(** [new Test(fields)] followed by [save()]: [date] defaults to
    [Date.now()]; [patientId], [type] and [value] are required, [type] is
    one of the [enum], and the unique index on [_id] can refuse the
    insertion. *)
Definition save (env : Env) (fields : Body.test) : Async TestDoc :=
  fun db =>
    match Body.patientId fields, Body.type fields, Body.value fields with
    | Some pid, Some ty, Some v =>
        if inEnum ty && nonEmpty v then
          if existsb (hasId (oid env)) (tests db) then throw DuplicateKeyError db
          else
            let t := mkTest (oid env) pid (orElse (Body.date fields) (now env)) ty v in
            (mkDb (patients db) (tests db ++ [t]), Normal t)
        else throw ValidationError db
    | _, _, _ => throw ValidationError db
    end.

(** A query under construction: what it yields on a given collection. *)
Definition Query (A : Type) : Type := list TestDoc -> list A.

Definition find (filter : TestDoc -> bool) : Query TestDoc :=
  fun coll => List.filter filter coll.

Definition sortDateDesc (q : Query TestDoc) : Query TestDoc :=
  fun coll => sortByDateDesc (q coll).

Definition limit {A} (n : nat) (q : Query A) : Query A :=
  fun coll => firstn n (q coll).

(** The members of a stored document, as they appear in a JSON response;
    [__v] is the version key Mongoose adds on [save()]. *)
Inductive Member : Type :=
  | MObjectId (id : ObjectId)
  | MDate (d : Z)
  | MString (s : string)
  | MNumber (n : JS.number).

Definition toObject (t : TestDoc) : list (string * Member) :=
  [("_id", MObjectId (test_id t));
   ("patientId", MObjectId (patientId t));
   ("date", MDate (date t));
   ("type", MString (type t));
   ("value", MString (value t));
   ("__v", MNumber (JS.lit 0))].

(** [select('a b c')]: an inclusive projection keeps the listed paths and,
    as nothing excludes it, [_id].  The server projects after it sorts,
    wherever [select] stands in the chain. *)
Definition select (paths : string) (q : Query TestDoc) : Query (list (string * Member)) :=
  fun coll =>
    map (fun t =>
           List.filter
             (fun m => String.eqb (fst m) "_id"
                       || existsb (String.eqb (fst m)) (JS.split " " paths))
             (toObject t))
        (q coll).

(** [await query]. *)
Definition exec {A} (q : Query A) : Async (list A) :=
  fun db => (db, Normal (q (tests db))).

Definition findById (id : ObjectId) : Async (option TestDoc) :=
  fun db => (db, Normal (List.find (hasId id) (tests db))).

Definition findByIdAndUpdate (id : ObjectId) (update : Body.test)
    (new runValidators : bool) : Async (option TestDoc) :=
  fun db =>
    if runValidators && negb (validateUpdate update) then throw ValidationError db
    else
      match List.find (hasId id) (tests db) with
      | None => (db, Normal None)
      | Some t =>
          (mkDb (patients db) (updateFirst (hasId id) (merge update) (tests db)),
           Normal (Some (if new then merge update t else t)))
      end.

Definition findByIdAndDelete (id : ObjectId) : Async (option TestDoc) :=
  fun db =>
    match List.find (hasId id) (tests db) with
    | None => (db, Normal None)
    | Some t => (mkDb (patients db) (removeFirst (hasId id) (tests db)), Normal (Some t))
    end.

(** *** Updates that carry operators *)

Definition given {A} (o : option A) : bool :=
  match o with
  | Some _ => true
  | None => false
  end.

(** A path named under two operators. *)
Definition clash {A} (a b c : option A) : bool :=
  (given a && given b) || (given a && given c) || (given b && given c).

(** MongoDB refuses an update in which two operators name the same path. *)
Definition conflicting (u : Body.testOperators) : bool :=
  clash (Body.patientId (Body.op_set u)) (Body.patientId (Body.op_max u))
        (Body.patientId (Body.op_min u))
  || clash (Body.date (Body.op_set u)) (Body.date (Body.op_max u))
           (Body.date (Body.op_min u))
  || clash (Body.type (Body.op_set u)) (Body.type (Body.op_max u))
           (Body.type (Body.op_min u))
  || clash (Body.value (Body.op_set u)) (Body.value (Body.op_max u))
           (Body.value (Body.op_min u)).

(** [$max] writes the given value when it is greater than the stored one,
    [$min] when it is less.  Ids compare as their bytes, dates as numbers and
    strings code unit by code unit. *)
Definition maxOf {A} (ltb : A -> A -> bool) (o : option A) (stored : A) : A :=
  match o with
  | Some x => if ltb stored x then x else stored
  | None => stored
  end.

Definition minOf {A} (ltb : A -> A -> bool) (o : option A) (stored : A) : A :=
  match o with
  | Some x => if ltb x stored then x else stored
  | None => stored
  end.

Definition applyMax (b : Body.test) (t : TestDoc) : TestDoc :=
  mkTest (test_id t)
    (maxOf N.ltb (Body.patientId b) (patientId t))
    (maxOf Z.ltb (Body.date b) (date t))
    (maxOf String.ltb (Body.type b) (type t))
    (maxOf String.ltb (Body.value b) (value t)).

Definition applyMin (b : Body.test) (t : TestDoc) : TestDoc :=
  mkTest (test_id t)
    (minOf N.ltb (Body.patientId b) (patientId t))
    (minOf Z.ltb (Body.date b) (date t))
    (minOf String.ltb (Body.type b) (type t))
    (minOf String.ltb (Body.value b) (value t)).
######
### DIRECTIONS FOR THIS TASK:
Please return each line of the data above in which the word "runValidators" occurs.

### OUTPUT BELOW:
    (new runValidators : bool) : Async (option TestDoc) :=
    if runValidators && negb (validateUpdate update) then throw ValidationError db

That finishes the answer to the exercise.